Искусство предавать - Раткевич Сергей. Страница 12

— Да я тебя пока что вроде и не валял, — усмехнулся Шарц. — И не стану. Пальцем к тебе не прикоснусь по собственной воле. Глупость — штука заразная. Прилипнет еще.

— Да ты… да я… — с минуту посопев, верзила кинулся на обидчика.
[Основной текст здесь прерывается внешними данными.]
Lemma octal_digits_octal k m :
  (m < 8 ^ N.of_nat k)%N → (m < 2 ^ 32)%N → octal_digits 0 (octal k m) = Some m.
Proof.
  revert m. induction k as [|k IH]; intros m Hk H32; simpl.
  - change (8 ^ N.of_nat 0)%N with 1%N in Hk. f_equal. lia.
  - rewrite Nat2N.inj_succ, N.pow_succ_r' in Hk.
    pose proof (N.div_mod m 8 ltac:(lia)). pose proof (N.mod_lt m 8 ltac:(lia)).
    rewrite octal_digits_app, IH.
    + cbn [mbind option_bind]. rewrite octal_digit by lia. f_equal. lia.
    + by apply N.Div0.div_lt_upper_bound.
    + apply (N.le_lt_trans _ m); [apply N.Div0.div_le_upper_bound; lia|done].
Qed.

Lemma octal_plain k m : Forall plain (octal k m).
Proof.
  revert m. induction k as [|k IH]; intros m; simpl; [constructor|].
  apply Forall_app. split; [apply IH|]. pose proof (N.mod_lt m 8 ltac:(lia)).
  apply Forall_singleton. unfold plain. generalize dependent (m mod 8)%N. lia.
Qed.

Lemma from_str_radix_8_octal m :
  (m < 8 ^ 6)%N → from_str_radix_8 (octal 6 m) = Some m.
Proof.
  intros Hm. pose proof (octal_digits_octal 6 m Hm ltac:(lia)) as Hd. revert Hd.
  assert (∃ d c s, octal 6 m = (48 + d)%N :: c :: s) as (d & c & s & ->).
  { eexists _, _, _. simpl. reflexivity. }
  unfold from_str_radix_8. replace (48 + d =? 43)%N with false; [done|].
  symmetry. apply N.eqb_neq. lia.
Qed.

(** ** Fields *)

Lemma split_on_clean sep field data :
  sep ∉ data → split_on sep field data = [field ++ data].
Proof.
  revert field. induction data as [|b data IH]; intros field; simpl; [by rewrite app_nil_r|].
  intros [Hb Hd]%not_elem_of_cons. destruct (N.eqb_spec b sep); [done|].
  rewrite IH by done. by rewrite <- app_assoc.
Qed.

Lemma split_on_app sep field data rest :
  sep ∉ data → split_on sep field (data ++ sep :: rest) = (field ++ data) :: split_on sep [] rest.
Proof.
  revert field. induction data as [|b data IH]; intros field; simpl.
  - by rewrite N.eqb_refl, app_nil_r.
  - intros [Hb Hd]%not_elem_of_cons. destruct (N.eqb_spec b sep); [done|].
    rewrite IH by done. by rewrite <- app_assoc.
Qed.

Lemma print_fields_cons f fields : print_fields (f :: fields) = f ++ NUL :: print_fields fields.
Proof. unfold print_fields. simpl. by rewrite <- app_assoc. Qed.

Lemma split_print_fields fields :
  Forall (λ f, NUL ∉ f) fields → split NUL (print_fields fields) = fields ++ [[]].
Proof.
  unfold split. induction 1 as [|f fields Hf Hall IH]; [done|].
  rewrite print_fields_cons, split_on_app by done. by rewrite IH.
Qed.

Lemma fields_of_print fields :
  Forall (λ f, f ≠ [] ∧ NUL ∉ f) fields →
  filter (λ f, f ≠ []) (split NUL (print_fields fields)) = fields.
Proof.
  intros Hall. rewrite split_print_fields by (eapply Forall_impl; naive_solver).
  rewrite filter_app. simpl. rewrite filter_cons, decide_False, filter_nil, app_nil_r by tauto.
  induction Hall as [|f fields [Hf _] Hall IH]; [done|].
  rewrite filter_cons, decide_True by done. by rewrite IH.
Qed.

(** ** Headers *)

Lemma is_utf8_ascii s : Forall (λ b, b < 128)%N s → is_utf8 s = true.
Proof.
  induction 1 as [|b s Hb Hs IH]; simpl; [done|]. by apply N.ltb_lt in Hb as ->.
Qed.

Lemma plain_no_blank s : Forall plain s → BLANK ∉ s.
Proof. intros Hs Hin. rewrite Forall_forall in Hs. by destruct (Hs _ Hin). Qed.

Lemma plain_no_nul s : Forall plain s → NUL ∉ s.
Proof. intros Hs Hin. rewrite Forall_forall in Hs. destruct (Hs _ Hin) as (_ & ? & _). done. Qed.

#[local] Hint Resolve octal_plain plain_no_blank : paneflow.

Lemma header_clean c : printable c → Forall (λ b, 0 < b ∧ b < 128)%N (print_header c).
Proof.
  intros Hc. assert (∀ s, Forall plain s → Forall (λ b, 0 < b ∧ b < 128)%N s) as Himpl.
  { intros s Hs. eapply Forall_impl; [done|]. by intros b (_ & ? & ?). }
  unfold print_header. rewrite !Forall_app.
  split_and!; try (by repeat constructor); apply Himpl; try apply octal_plain; try apply Hc.
  apply Forall_singleton, Hc.
Qed.

Lemma parse_header_print c rest :
  printable c → parse_raw_header (print_header c) (r_path c :: rest) = Some (c, rest).
Proof.
  intros Hc. unfold parse_raw_header.
  rewrite is_utf8_ascii by (eapply Forall_impl; [by apply header_clean|naive_solver]).
  cbn [assert mbind option_bind]. unfold print_header at 1. cbn [app].
  change (COLON =? COLON)%N with true. cbn [mbind option_bind].
  unfold split. rewrite split_on_app by auto with paneflow.
  rewrite split_on_app by auto with paneflow.
  rewrite split_on_app by (apply plain_no_blank, Hc).
  rewrite split_on_app by (apply plain_no_blank, Hc).
  rewrite split_on_clean by (apply plain_no_blank; constructor; [apply Hc|constructor]).
  cbn [app]. rewrite !from_str_radix_8_octal by apply Hc. cbn [mbind option_bind].
  destruct (pt_status _ Hc) as (_ & Hr & Hcp).
  destruct (N.eqb_spec (status c) LETTER_R); [done|].
  destruct (N.eqb_spec (status c) LETTER_C); [done|]. simpl. by destruct c.
Qed.

Lemma raw_fields_clean changes :
  Forall printable changes → Forall (λ f, f ≠ [] ∧ NUL ∉ f) (concat (raw_fields <$> changes)).
Proof.
  induction 1 as [|c changes Hc Hall IH]; simpl; [constructor|].
  constructor; [|constructor; [apply Hc|done]]. split; [done|].
  intros Hin. pose proof (header_clean c Hc) as Hh. rewrite Forall_forall in Hh.
  by destruct (Hh _ Hin).
Qed.

(** A header whose path was cut off ends the changes. *)
Lemma parse_raw_header_alone header : parse_raw_header header [] = None.
Proof. 
  unfold parse_raw_header.
  repeat (done || case_match || match goal with |- context [?m ≫= _] => destruct m end;
          cbn [mbind option_bind]).
Qed.

Lemma parse_fields_print changes m fuel :
  Forall printable changes → m ≤ fuel →
  parse_fields fuel (take m (concat (raw_fields <$> changes))) = take (m / 2) changes.
Proof.
  intros Hall. revert m fuel. induction Hall as [|c changes Hc Hall IH]; intros m fuel Hm.
  { simpl. rewrite !take_nil. by destruct fuel. }
  destruct m as [|[|m]]; [by destruct fuel|..]; (destruct fuel as [|fuel]; [lia|]).
  - cbn [fmap list_fmap concat raw_fields app take parse_fields].
    by rewrite parse_raw_header_alone.
  - cbn [fmap list_fmap concat raw_fields app take parse_fields].
    rewrite parse_header_print by done. fold (raw_fields <$> changes).
    replace (S (S m) / 2) with (S (m / 2)); [|].
    + cbn [take]. f_equal. apply IH. lia.
    + replace (S (S m)) with (m + 1 * 2) by lia. rewrite Nat.div_add by lia. lia.
Qed.

(** ** Cut outputs *)

Lemma up_to_last_nul_clean s : NUL ∉ s → up_to_last_nul s = [].
Proof.
  induction s as [|b s IH]; simpl; [done|]. intros [Hb Hs]%not_elem_of_cons.
  rewrite IH by done. by destruct (N.eqb_spec b NUL).
Qed.

Lemma up_to_last_nul_app f s :
  up_to_last_nul (f ++ NUL :: s) = f ++ NUL :: up_to_last_nul s.
Proof.
  induction f as [|b f IH]; simpl.
  - by destruct (up_to_last_nul s).
  - rewrite IH. by destruct f.
Qed.

Lemma up_to_last_nul_print fields n :
  Forall (λ f, NUL ∉ f) fields →
  ∃ m, m ≤ length fields ∧ up_to_last_nul (take n (print_fields fields)) = print_fields (take m fields)
    ∧ (length (print_fields fields) ≤ n → m = length fields).
Proof.
  intros Hall. revert n. induction Hall as [|f fields Hf Hall IH]; intros n.
  { exists 0. unfold print_fields. simpl. rewrite take_nil. by split_and!. }
  rewrite print_fields_cons.
  destruct (decide (n ≤ length f)) as [Hn|Hn].
  - exists 0. split_and!; [lia| |rewrite length_app; simpl; lia].
    rewrite take_app_le by done. apply up_to_last_nul_clean.
    intros Hin. apply Hf. by eapply subseteq_take.
  - destruct (IH (n - length f - 1)) as (m & Hm & Heq & Hlen).
    exists (S m). split_and!; [simpl; lia| |].
    + rewrite take_app_ge by lia. destruct (n - length f) as [|k] eqn:Hk; [lia|].
      cbn [app take]. rewrite up_to_last_nul_app. replace (S k - 1) with k in Heq by lia.
      by rewrite Heq, <- print_fields_cons.
    + rewrite length_app. simpl. intros. rewrite Hlen; lia.
Qed.

(** ** The round trips *)

Lemma raw_fields_length changes : length (concat (raw_fields <$> changes)) = length changes * 2.
Proof.
  induction changes as [|c changes IH]; [done|].
  change (S (S (length (concat (raw_fields <$> changes)))) = S (S (length changes * 2))).
  by rewrite IH.
Qed.

Lemma parse_cut changes n :
  Forall printable changes →
  ∃ k, parse_raw_changes (take n (print_raw changes)) true = take k changes ∧
    (length (print_raw changes) ≤ n → length changes ≤ k).
Proof.
  intros Hall. pose proof (raw_fields_clean _ Hall) as Hclean. unfold parse_raw_changes, print_raw.
  destruct (up_to_last_nul_print (concat (raw_fields <$> changes)) n) as (m & Hm & -> & Hlen).
  { eapply Forall_impl; [done|naive_solver]. }
  rewrite fields_of_print by (by apply Forall_take).
  exists (m / 2). split.
  - apply parse_fields_print; [done|]. rewrite length_take. lia.
  - intros ->%Hlen. by rewrite raw_fields_length, Nat.div_mul by lia.
Qed.

Lemma parse_print changes :
  Forall printable changes → parse_raw_changes (print_raw changes) false = changes.
Proof.
  intros Hall. unfold parse_raw_changes, print_raw.
  rewrite fields_of_print by (by apply raw_fields_clean).
  pose proof (parse_fields_print changes _ _ Hall (le_n (length (concat (raw_fields <$> changes)))))
    as Hparse.
  rewrite firstn_all in Hparse.
  by rewrite Hparse, raw_fields_length, Nat.div_mul, firstn_all by lia.
Qed.

(** * The listing accounts for every change *)

(** ** [RawChange] *)

(** The letter says which sides there are and whether both are of one type. *)
Record raw_ok (c : RawChange) : Prop := {
  ro_deleted : status c = LETTER_D ↔ new_mode c = 0%N ∧ old_mode c ≠ 0%N;
  ro_added : status c = LETTER_A ↔ old_mode c = 0%N ∧ new_mode c ≠ 0%N;
  ro_retyped : status c = LETTER_T ↔ old_mode c ≠ 0%N ∧ new_mode c ≠ 0%N ∧
    N.land (old_mode c) OBJECT_TYPE_MASK ≠ N.land (new_mode c) OBJECT_TYPE_MASK;
  ro_modified : status c = LETTER_M ↔ old_mode c ≠ 0%N ∧ new_mode c ≠ 0%N ∧
    N.land (old_mode c) OBJECT_TYPE_MASK = N.land (new_mode c) OBJECT_TYPE_MASK;
  ro_some : old_mode c ≠ 0%N ∨ new_mode c ≠ 0%N }.

Lemma raw_change_ok old new path c :
  raw_change old new path = Some c →
  raw_ok c ∧ r_path c = path ∧ (old_mode c, old_oid c) = old ∧ (new_mode c, new_oid c) = new.
Proof.
  destruct old as [om oo], new as [nm no]. unfold raw_change.
  destruct (N.eqb_spec om 0), (N.eqb_spec nm 0); simpl; try done;
    [| |destruct (N.eqb_spec (N.land om OBJECT_TYPE_MASK) (N.land nm OBJECT_TYPE_MASK)); simpl]; intros [= <-];
    (split; [|done]); split; simpl;
    unfold LETTER_A, LETTER_D, LETTER_M, LETTER_T in *; naive_solver lia.
Qed.

Lemma raw_change_some old new path :
  old.1 ≠ 0%N ∨ new.1 ≠ 0%N → is_Some (raw_change old new path).
Proof.
  destruct old as [om oo], new as [nm no]. simpl. intros Hsome. unfold raw_change.
  destruct (N.eqb_spec om 0), (N.eqb_spec nm 0); simpl; [lia|by eexists..|]. destruct (negb _); by eexists.
Qed.

Section lookup.
Context `{Lookup_}.
Implicit Types (snapshot : Snapshot) (entry : Entry) (sides : Sides).

(** What is in the index stands for the worktree: the file there is as in the index,
    or is a submodule at the same commit whose content changed, or that changed in
    the index. *)
Definition index_side_shows entry : Prop :=
  index_to_worktree entry = None ∨
  ∃ sub, index_to_worktree entry = Some (Submodule sub) ∧ commit_changed sub = false ∧
    (modified_content sub = true ∨ head_to_index entry ≠ None).

(** The new side of an entry that changed in the index or in the worktree: its mode,
    0 if there is none, and its id, zeros if it is not known. *)
Inductive changed_to entry sides : N * bytes → Prop :=
  | to_deleted :
      index_to_worktree entry = Some Deleted → changed_to entry sides (0%N, null_oid)
  | to_worktree change :
      index_to_worktree entry = Some change → change ∈ [Modified; TypeChange; IntentToAdd] →
      changed_to entry sides
        (match worktree_mode_of_side sides, side_index sides with
         | Some mode, _ => mode
         | None, Some stored => stored_mode stored
         | None, None => 0%N
         end, null_oid)
  | to_commit sub :
      index_to_worktree entry = Some (Submodule sub) → commit_changed sub = true →
      changed_to entry sides (GITLINK_MODE, null_oid)
  | to_index stored :
      index_side_shows entry → head_to_index entry ≠ Some IndexDeleted → side_index sides = Some stored →
      changed_to entry sides (stored_mode stored, stored_id stored)
  | to_nothing :
      index_side_shows entry → head_to_index entry = Some IndexDeleted ∨ side_index sides = None →
      changed_to entry sides (0%N, null_oid).

(** The old side of an entry in a conflict: the file of the commit, if any. *)
Inductive committed snapshot entry : N * bytes → Prop :=
  | committed_unborn : head_of snapshot = Unborn → committed snapshot entry (0%N, null_oid)
  | committed_none tree :
      head_of snapshot = HeadTree tree → tree_entry tree (e_path entry) = Ok None →
      committed snapshot entry (0%N, null_oid)
  | committed_file tree stored :
      head_of snapshot = HeadTree tree → tree_entry tree (e_path entry) = Ok (Some stored) →
      committed snapshot entry (stored_mode stored, stored_id stored).

(** The mode of the file at the path of an entry: a file keeps the mode of a file,
    and takes the place of anything else as a regular one. *)
Definition mode_on_disk entry (old : N) : N :=
  match metadata (e_path entry) with
  | Some Symlink => SYMLINK_MODE
  | Some File => if decide (N.land old OBJECT_TYPE_MASK = 32768)%N then old else REGULAR_MODE
  | Some OtherType | None => 0%N
  end.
Стоявший у стены Шарц ловко отскочил, и злополучный Томас с глухим стуком в нее впечатался.

— Ах, ты!

Полли тоненько взвизгнула.

— Ты все перепутал, — заметил Шарц. — Меня нет в той стене, куда ты так старательно ломишься. Там даже двери нет, ты не заметил?

— Ах, ты…

— Томас, не смей! Я герцогине скажу, что ты опять руки распускаешь! — выкрикнула девушка.

— Так ведь я ж тебя не трогаю, — яростно выдохнул стукнутый Томас. — Или ты уже соскучилась по моим ласкам?

Он грубо схватил девушку за руку, привлек к себе.

— Уважаемый сэр, у вас не найдется перчаток? — самым вежливым тоном, на какой только был способен, поинтересовался Шарц, подойдя к Томасу вплотную.

Тот ошалел настолько, что даже перестал мять платье своей жертвы.

— Перчаток? — переспросил он, словно не вполне понимая, о чем идет речь.

— Да-да, перчаток! — нетерпеливым тоном господина, поторапливающего своего слугу, промолвил Шарц. — А впрочем, вижу. Не трудитесь, милейший!

Все слуги герцога имели при себе перчатки на случай каких-либо непредвиденных парадных торжеств. Томас носил свои заткнутыми за пояс, на манер платка. Выдернув их из-за его пояса, Шарц быстро надел правую, потом левую.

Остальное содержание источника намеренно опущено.